Riehle’s wife sought help from a lower Kentucky court to declare her husband mentally incompetent because he had been sending thousands of dollars oversees to someone he believed to be a “Nigerian royal prince.” Riehle was convinced he was going to get back $23 million out of the deal.

Although Riehle seemed to be functioning well in other aspects of his life, the court eventually granted the wife’s request and appointed her guardian of Riehle’s estate, at which point she restricted his income to $200 per month. In return, he filed for divorce. Now, his wife claims Riehle isn’t aware of what he’s doing or the fact that he’s requesting a divorce. Since Kentucky precedent says a mentally incompetent person cannot divorce, Riehle appealed the case all the way to the state Supreme Court.

The Law Presumes Capacity

If a court can determine a spouse at least has the capability of making a reasoned decision to end a marriage, they’ll typically allow a divorce proceeding to move forward.

Currently, only ten states bar those deemed mentally incompetent from divorcing. In most states, the bar isn’t very high to be judged mentally competent to enter into or end a marriage. However, this also doesn’t mean there aren’t any rules. New York Gay Divorce

The requirements of marriage are fairly straightforward—consent, age, and mental capacity are required. The first two are givens, but what counts as mental capacity? The law presumes parties have the mental capacity to make the decision to get married. Each party to a marriage needs to be of “sound” mind and capable of agreeing to the marriage. Seems simple, right? Well, what about for a divorce? Do the same rules apply?

Generally, yes. The law still presumes parties have the mental capacity to make a decision regarding divorce and any diagnosis of a mental disorder isn’t enough, alone, to render a person legally incapacitated. The parameters for determining whether or not a person is legally incapacitated is typically decided in probate court and it’s going to be determined on a case-by-case basis rather than a straight-line rule.

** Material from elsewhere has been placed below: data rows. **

(* ===== verification/SocketInv.v ===== *)
(** * The life of a connection

    The events of one connection, as user space sees them, follow a small
    automaton: protocol events, then one open event, then data and protocol
    events with the same socket cookie, then at most one close event, and nothing
    after it.  This file states the automaton, the invariant of [conn_info_map]
    and the event log that implies it, and that every routine of
    [bpf/tap/socket.bpf.c] keeps the invariant.

    Programs are atomic steps here; the clock is the same for all programs and
    strictly increasing. *)

From stdpp Require Import base numbers list gmap.
From S2P Require Import Prelude Tap Net Bpf Trace Common Settings Process Buffers Protocol Socket.

(** ** The automaton *)

Inductive phase := Fresh | Opened (cookie : Z) | Closed.

#[export] Instance conn_pid_id_eq_dec : EqDecision conn_pid_id.
Proof. solve_decision. Defined.
#[export] Instance phase_eq_dec : EqDecision phase.
Proof. solve_decision. Defined.

(** The connection an event belongs to; hello events carry a cookie only. *)
Definition event_conn (ev : socket_event) : option conn_pid_id :=
  match ev with
  | Ev_open e => Some (oe_conn_pid_id e)
  | Ev_close e => Some (ce_conn_pid_id e)
  | Ev_data e => Some (de_conn_pid_id e)
  | Ev_proto e => Some (pe_conn_pid_id e)
  | Ev_tls_hello _ => None
  end.

(** One event of the connection; [None] is a violation. *)
Definition phase_step (ph : phase) (ev : socket_event) : option phase :=
  match ph, ev with
  | Fresh, Ev_open e => if oe_cookie e =? 0 then None else Some (Opened (oe_cookie e))
  | Fresh, Ev_proto _ => Some Fresh
  | Opened c, Ev_data e => if de_cookie e =? c then Some (Opened c) else None
  | Opened c, Ev_proto e => if pe_cookie e =? c then Some (Opened c) else None
  | Opened c, Ev_close e => if ce_cookie e =? c then Some Closed else None
  | _, _ => None
  end.

(** The phase of connection [cp] after the events [evs]. *)
Definition phase_next (cp : conn_pid_id) (ph : option phase) (ev : socket_event) : option phase :=
  match ph with
  | None => None
  | Some p => if decide (event_conn ev = Some cp) then phase_step p ev else Some p
  end.
Definition phase_of (cp : conn_pid_id) (evs : list socket_event) : option phase :=
  fold_left (phase_next cp) evs (Some Fresh).

Lemma phase_of_snoc cp evs ev : phase_of cp (evs ++ [ev]) = phase_next cp (phase_of cp evs) ev.
Proof. apply fold_left_app. Qed.

Lemma phase_of_other cp evs ev :
  event_conn ev <> Some cp -> phase_of cp (evs ++ [ev]) = phase_of cp evs.
Proof.
  intros Hne. rewrite phase_of_snoc. unfold phase_next. destruct (phase_of cp evs); [|done].
  by rewrite decide_False.
Qed.

Lemma phase_of_own cp evs ev ph :
  event_conn ev = Some cp -> phase_of cp evs = Some ph ->
  phase_of cp (evs ++ [ev]) = phase_step ph ev.
Proof. intros He Hp. rewrite phase_of_snoc, Hp. unfold phase_next. by rewrite decide_True. Qed.

(** ** The invariant *)

(** What the connection record of descriptor [id] satisfies. *)
Definition conn_flags (ci : conn_info) : Prop :=
  (ci_is_open ci = true -> ci_cookie ci <> 0)
  /\ (ci_is_open ci = false -> ci_ignore ci = false -> ci_cookie ci = 0)
  /\ (ci_tls_upgrade_pending ci = true -> ci_protocol ci = P_MYSQL).

Definition conn_ok (id : pid_fd_key) (ci : conn_info) : Prop :=
  cp_pid (ci_conn_pid_id ci) = k_pid id /\ cp_fd (ci_conn_pid_id ci) = k_fd id /\ conn_flags ci.

Definition conn_phase (ci : conn_info) : phase :=
  if ci_is_open ci then Opened (ci_cookie ci) else Fresh.

Section invariant.
Context (clk : nat -> Z).

(** [cp] was created before call [n]. *)
Definition stamped (n : nat) (cp : conn_pid_id) : Prop :=
  exists m, (m < n)%nat /\ cp_tsid cp = u64 (clk m).

Record inv (n : nat) (m : gmap pid_fd_key conn_info) (evs : list socket_event) : Prop := {
  inv_log cp : is_Some (phase_of cp evs);
  inv_stamp_log cp : phase_of cp evs <> Some Fresh -> stamped n cp;
  inv_conn id ci : m !! id = Some ci -> conn_ok id ci;
  inv_stamp_conn id ci : m !! id = Some ci -> stamped n (ci_conn_pid_id ci);
  inv_phase id ci : m !! id = Some ci ->
    phase_of (ci_conn_pid_id ci) evs = Some (conn_phase ci) }.

Definition Inv (w : world) : Prop :=
  inv (calls w) (f_conn_info (w_sock w)) (socket_events (w_sock w)).

(** The record of [id] is in flight: a routine holds it as [ci] and will store it. *)
Definition holds (id : pid_fd_key) (ci : conn_info) (w : world) : Prop :=
  inv (calls w) (<[id:=ci]> (f_conn_info (w_sock w))) (socket_events (w_sock w)).

Lemma stamped_mono n n' cp : (n <= n')%nat -> stamped n cp -> stamped n' cp.
Proof. intros Hle (m & Hm & ?). exists m. split; [lia|done]. Qed.

Lemma inv_mono n n' m evs : (n <= n')%nat -> inv n m evs -> inv n' m evs.
Proof. intros Hle []. constructor; eauto using stamped_mono. Qed.

Lemma inv_subset n m m' evs : m' ⊆ m -> inv n m evs -> inv n m' evs.
Proof.
  intros Hs []. constructor; eauto using lookup_weaken.
Qed.

(** Two descriptors never share a connection identifier. *)
Lemma inv_conn_inj n m evs i j ci cj :
  inv n m evs -> m !! i = Some ci -> m !! j = Some cj ->
  ci_conn_pid_id ci = ci_conn_pid_id cj -> i = j.
Proof.
  intros Hinv Hi Hj He. destruct (inv_conn _ _ _ Hinv i ci Hi) as (P1 & F1 & _).
  destruct (inv_conn _ _ _ Hinv j cj Hj) as (P2 & F2 & _).
  destruct i, j. simpl in *. congruence.
Qed.

(** Adding a record whose phase is the one the log gives it. *)
Lemma inv_add n m evs id ci :
  inv n (delete id m) evs -> conn_ok id ci -> stamped n (ci_conn_pid_id ci) ->
  phase_of (ci_conn_pid_id ci) evs = Some (conn_phase ci) ->
  inv n (<[id:=ci]> m) evs.
Proof.
  intros [H1 H2 H3 H4 H5] Hok Hst Hph.
  assert (forall j cj, <[id:=ci]> m !! j = Some cj -> (j = id /\ cj = ci) \/ delete id m !! j = Some cj)
    as Hj.
  { intros j cj [[<- <-]|[Hne Hm]]%lookup_insert_Some; [by left|right]. by rewrite lookup_delete_ne. }
  constructor; try done; intros j cj [[-> ->]|?]%Hj; eauto.
Qed.

(** An event of the connection in flight, seen from all others. *)
Lemma inv_event_others n m evs id ci ev ph :
  inv n (<[id:=ci]> m) evs -> event_conn ev = Some (ci_conn_pid_id ci) ->
  phase_step (conn_phase ci) ev = Some ph ->
  inv n (delete id m) (evs ++ [ev]) /\ phase_of (ci_conn_pid_id ci) (evs ++ [ev]) = Some ph.
Proof.
  intros Hinv Hev Hst. pose proof Hinv as [H1 H2 H3 H4 H5].
  pose proof (lookup_insert_eq m id ci) as Hid.
  assert (Hown : phase_of (ci_conn_pid_id ci) (evs ++ [ev]) = Some ph)
    by (by rewrite (phase_of_own _ _ _ (conn_phase ci)); [|done|apply (H5 id)]).
  assert (Hoth : forall cp, cp <> ci_conn_pid_id ci -> phase_of cp (evs ++ [ev]) = phase_of cp evs)
    by (intros; apply phase_of_other; congruence).
  assert (Hj : forall j cj, delete id m !! j = Some cj -> j <> id /\ <[id:=ci]> m !! j = Some cj).
  { intros j cj [? ?]%lookup_delete_Some. split; [done|]. by rewrite lookup_insert_ne. }
  split; [|done]. constructor.
  - intros cp. destruct (decide (cp = ci_conn_pid_id ci)) as [->|]; [by rewrite Hown|by rewrite Hoth].
  - intros cp Hp. destruct (decide (cp = ci_conn_pid_id ci)) as [->|]; [by apply (H4 id)|].
    apply H2. by rewrite <- Hoth.
  - intros j cj [_ ?]%Hj. by apply H3.
  - intros j cj [_ ?]%Hj. by apply (H4 j).
  - intros j cj [Hne Hjm]%Hj. rewrite Hoth; [by apply (H5 j)|].
    intros He. apply Hne. by apply (inv_conn_inj n _ evs j id cj ci Hinv).
Qed.

Lemma inv_others n m evs id ci : inv n (<[id:=ci]> m) evs -> inv n (delete id m) evs.
Proof.
  apply inv_subset. apply map_subseteq_spec. intros j cj [? ?]%lookup_delete_Some.
  by rewrite lookup_insert_ne.
Qed.

(** A store that keeps the identity and the phase of the record. *)
Lemma inv_update n m evs id ci ci' :
  inv n (<[id:=ci]> m) evs ->
  ci_conn_pid_id ci' = ci_conn_pid_id ci -> conn_phase ci' = conn_phase ci ->
  conn_flags ci' ->
  inv n (<[id:=ci']> m) evs.
Proof.
  intros Hinv Hcp Hph Hfl. pose proof (lookup_insert_eq m id ci) as Hid.
  destruct (inv_conn _ _ _ Hinv id ci Hid) as (? & ? & _).
  apply inv_add; [by eapply inv_others|..]; unfold conn_ok; rewrite ?Hcp, ?Hph.
  - by split_and!.
  - by apply (inv_stamp_conn _ _ _ Hinv id).
  - by apply (inv_phase _ _ _ Hinv id).
Qed.

(** An event of the connection in flight. *)
Lemma inv_event n m evs id ci ci' ev :
  inv n (<[id:=ci]> m) evs -> event_conn ev = Some (ci_conn_pid_id ci) ->
  phase_step (conn_phase ci) ev = Some (conn_phase ci') ->
  ci_conn_pid_id ci' = ci_conn_pid_id ci ->
  conn_flags ci' ->
  inv n (<[id:=ci']> m) (evs ++ [ev]).
Proof.
  intros Hinv Hev Hst Hcp Hfl. pose proof (lookup_insert_eq m id ci) as Hid.
  destruct (inv_conn _ _ _ Hinv id ci Hid) as (? & ? & _).
  destruct (inv_event_others _ _ _ _ _ _ _ Hinv Hev Hst) as [Hdel Hph].
  apply inv_add; unfold conn_ok; rewrite ?Hcp; try done.
  by apply (inv_stamp_conn _ _ _ Hinv id).
Qed.

(** An event that belongs to no connection. *)
Lemma inv_hello n m evs e : inv n m evs -> inv n m (evs ++ [Ev_tls_hello e]).
Proof.
  intros [H1 H2 H3 H4 H5].
  constructor; intros *; rewrite ?phase_of_other by done; eauto.
Qed.

(** The clock does not repeat before call [N]. *)
Definition clock_ok (N : nat) : Prop :=
  forall i j : nat, (i < j < N)%nat -> 0 <= clk i < clk j /\ clk j < 2 ^ 64.

(** A new record, stamped with the current call. *)
Lemma inv_insert N n m evs id ci :
  clock_ok N -> (n < N)%nat -> inv n m evs -> conn_ok id ci -> ci_is_open ci = false -> cp_tsid (ci_conn_pid_id ci) = u64 (clk n) ->
  inv (S n) (<[id:=ci]> m) evs.
Proof.
  intros Hclk Hn Hinv Hok Ho Hts. apply inv_add; [|done| |].
  - apply (inv_mono n); [lia|]. apply (inv_subset n m); [apply delete_subseteq|done].
  - exists n. split; [lia|done].
  - unfold conn_phase. rewrite Ho. destruct (decide (phase_of (ci_conn_pid_id ci) evs = Some Fresh)) as [|Hne];
      [done|]. destruct (inv_stamp_log _ _ _ Hinv _ Hne) as (k & Hk & Heq).
    rewrite Hts in Heq. destruct (Hclk k n); [lia|]. rewrite !u64_small in Heq; lia.
Qed.
(* ===== verification/SocketSpec.v ===== *)
(** * What the connection routines report

    Functional specifications of [bpf/tap/socket.bpf.c]: which connections are
    reported and with what, how data is cut into events, what is counted, and
    what the entry and exit programs leave behind. *)

From stdpp Require Import base numbers list gmap strings.
From Stdlib Require Import Btauto.
From S2P Require Import Prelude Tap Net Bpf Trace Common Settings Process Buffers Protocol.
From S2P Require Import Socket SocketProbes SocketInv.

(** ** Open events *)

Definition meta_of (w : world) (pid : Z) : option process_meta := f_process_meta (w_proc w) !! pid.

Section open.
Context {E : Env}.

(** All capture is filtered out for the process. *)
Definition all_skipped (w : world) (pid : Z) : bool :=
  match meta_of w pid with
  | None => false
  | Some m => (Z.testbit (pm_filter m) 1 && Z.testbit (pm_filter m) 2 && Z.testbit (pm_filter m) 3)
              && ((pid =? qpid) || Z.testbit (pm_filter m) 0)
  end.

(** The connection is outside what the settings ask to capture. *)
Definition out_of_scope (w : world) (function : CONNECTION_TYPE) (remote : net_addr) (redirected dns : bool) :
    bool :=
  let dir := direction_of w in
  (is_local_ip remote && ignore_loopback_of w)
  || match function with
     | C_SERVER => negb ((dir =? D_INGRESS) || (dir =? D_ALL))
     | C_CLIENT => (dir =? D_INGRESS)
                   || (is_private_ip remote && (dir =? D_EGRESS_EXTERNAL) && negb redirected)
                   || (negb (is_private_ip remote) && (dir =? D_EGRESS_INTERNAL))
                   || dns
     end.

(** The open event that reports the connection of descriptor [id], if any. *)
Definition open_report (w : world) (ctx : socket_ctx) (ci : conn_info) : option socket_open_event :=
  let id := sc_id ctx in
  match f_pid_fd_to_sock (w_spf w) !! id with
  | None => None
  | Some sock =>
      let sk := sock_sk sock in
      let remote := if skc_family sk =? 0 then ci_addr ci else sock_remote_addr sk in
      let redirected := is_management_address (f_mgmt_addrs w) remote in
      let type := match f_active_socket_types (w_sock w) !! id with
                  | Some t => t | None => sock_type_fallback sk end in
      if ci_ignore ci || (skc_cookie sk =? 0) || all_skipped w (k_pid id)
         || out_of_scope w (cp_function (ci_conn_pid_id ci)) remote redirected (is_dns ci)
      then None
      else Some (OpenEvent S_OPEN (cp_tsid (ci_conn_pid_id ci)) (ci_conn_pid_id ci) (skc_cookie sk)
                   (sock_local_addr sk) remote (k_pid id) (tid_of (sc_pid_tgid ctx)) type redirected)
  end.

Take California probate courts, for example. Courts in California have held numerous times that when it comes to executing a will, “old age, feebleness, forgetfulness, filthy personal habits, personal eccentricities, failure to recognized old friends or relatives, physical disability, absent-mindedness, and mental confusion” are not enough alone to determine testamentary incapacity. Similarly, it’s going to take much more to determine mental inability to divorce.

Mental Capacity Is Important, But It’s Not an End All Be All

Roughly half of all marriages in the United States end in divorce. Although those numbers appear to be decreasing, mental disorders are being diagnosed more frequently which means the issues surrounding the capacity to divorce only increase. With marriage being a fairly easily attainable feat, shouldn’t divorce be just as simple?

As mentioned, the standard is low and this generally means a mentally incapacitated person only needs to be able to exercise their own judgement (not necessarily in all matters) and express an intention to end a marriage. It’s not enough alone to express it at the onset of divorce—all parties must be able to maintain that same capabilities throughout the remainder of the divorce proceeding.

This can be done alone, through a conservatorship or through representation by and through a court-appointed guardian, if state law allows. This is what most states will do in order to proceed forward with a divorce where one party is found mentally incompetent, especially if they’re not the party initiating the divorce.

Normally a spouse would be the best person to be appointed a guardian, but in the case of divorce, there’s obviously a conflict of interest, as in Riehle’s case. So, the next best person is most likely going to be a court-appointed attorney. Anyone appointed is going to have a fiduciary duty to act in the best interest of the party they’re representing. It’s a fair compromise for those couples wanting a divorce when one party may be mentally incapacitated and certainly a step Kentucky should consider allowing.